Section Facts.
Context {V : Type}.
Implicit Types (kwargs : gmap string V) (environ : gmap string string).

Variable chat : string -> list message -> gmap string V ->
                py_result (list (option string)).
Variable emb : string -> list string -> gmap string V ->
               py_result (list embedding_field).
Variable dotenv : gmap string string.


(** The traces of the completion function: nothing when a variable is
    missing; otherwise the client and, unless a keyword clashes, the request. *)
Lemma complete_trace_cases environ prompt sys hist kwargs :
  let t := fst (azure_openai_complete_if_cache chat environ prompt sys hist kwargs) in
  if all_truthy [environ !! "AZURE_OPENAI_API_KEY";
                 environ !! "AZURE_OPENAI_ENDPOINT";
                 environ !! "AZURE_OPENAI_LLM_DEPLOYMENT"]
  then (exists k e v, t = [ClientOpen k e v]) \/
       (exists k e v m msgs,
          t = [ClientOpen k e v; ChatCreate m msgs (filtered_kwargs kwargs)])
  else t = [].
Proof.
  unfold azure_openai_complete_if_cache.
  destruct (all_truthy _); cbn [negb]; [|reflexivity].
  unfold mbind, emit, call_kw, raise, lift, ret.
  destruct (existsb _ _); [left; eauto|]. right.
  destruct (chat _ _ _) as [[|c cs]|e]; simpl; eauto 10.
Qed.

(** The traces of the embedding function: as above, and the release of the
    client closes every trace that opened one. *)
Lemma embed_trace_cases environ texts kwargs :
  let t := fst (azure_openai_embed emb dotenv environ texts kwargs) in
  if all_truthy [load_dotenv dotenv environ !! "AZURE_OPENAI_API_KEY";
                 load_dotenv dotenv environ !! "AZURE_OPENAI_ENDPOINT";
                 load_dotenv dotenv environ !! "AZURE_OPENAI_EMBEDDING_DEPLOYMENT"]
  then (exists k e v, t = [ClientOpen k e v; ClientClose]) \/
       (exists k e v m inp,
          t = [ClientOpen k e v; EmbeddingsCreate m inp (filtered_kwargs kwargs);
               ClientClose])
  else t = [].
Proof.
  unfold azure_openai_embed.
  destruct (all_truthy _); cbn [negb]; [|reflexivity].
  unfold mbind, emit, call_kw, raise, lift, ret, try_finally, client_close.
  destruct (existsb _ _); [left; eauto|]. right.
  destruct (emb _ _ _) as [data|e]; simpl; eauto 10.
Qed.


(** A missing or empty variable stops the completion function before it
    builds a client or sends a request; the message is a fixed text. *)
Lemma complete_config_error environ prompt sys hist kwargs :
  all_truthy [environ !! "AZURE_OPENAI_API_KEY";
              environ !! "AZURE_OPENAI_ENDPOINT";
              environ !! "AZURE_OPENAI_LLM_DEPLOYMENT"] = false ->
  azure_openai_complete_if_cache chat environ prompt sys hist kwargs =
  ([], Raise (ValueError "Missing required Azure OpenAI configuration")).
Proof. intros H. unfold azure_openai_complete_if_cache. now rewrite H. Qed.

(** The same for the embedding function, on the environment that
    [load_dotenv] leaves. *)
Lemma embed_config_error environ texts kwargs :
  all_truthy [load_dotenv dotenv environ !! "AZURE_OPENAI_API_KEY";
              load_dotenv dotenv environ !! "AZURE_OPENAI_ENDPOINT";
              load_dotenv dotenv environ !! "AZURE_OPENAI_EMBEDDING_DEPLOYMENT"]
  = false ->
  azure_openai_embed emb dotenv environ texts kwargs =
  ([], Raise (ValueError "Missing required Azure OpenAI embedding configuration")).
Proof. intros H. unfold azure_openai_embed. now rewrite H. Qed.

(** The embedding function closes its client on every path: whatever the
    request does (a response, an error, a cancellation) and whether or not
    the response decodes, the trace ends with the release of the client. *)
Lemma embed_closes_client environ texts kwargs :
  all_truthy [load_dotenv dotenv environ !! "AZURE_OPENAI_API_KEY";
              load_dotenv dotenv environ !! "AZURE_OPENAI_ENDPOINT";
              load_dotenv dotenv environ !! "AZURE_OPENAI_EMBEDDING_DEPLOYMENT"]
  = true ->
  exists k e v t,
    fst (azure_openai_embed emb dotenv environ texts kwargs) =
    ClientOpen k e v :: t ++ [ClientClose].
Proof.
  intros H. pose proof (embed_trace_cases environ texts kwargs) as Ht.
  cbv zeta in Ht. rewrite H in Ht.
  destruct Ht as [(k & e & v & ->)|(k & e & v & m & inp & ->)].
  - now exists k, e, v, [].
  - now exists k, e, v, [EmbeddingsCreate m inp (filtered_kwargs kwargs)].
Qed.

**Activity**
Search the data for the string "response" and copy out every line where it is found.

**Problem solution**
    request does (a response, an error, a cancellation) and whether or not
    the response decodes, the trace ends with the release of the client. *)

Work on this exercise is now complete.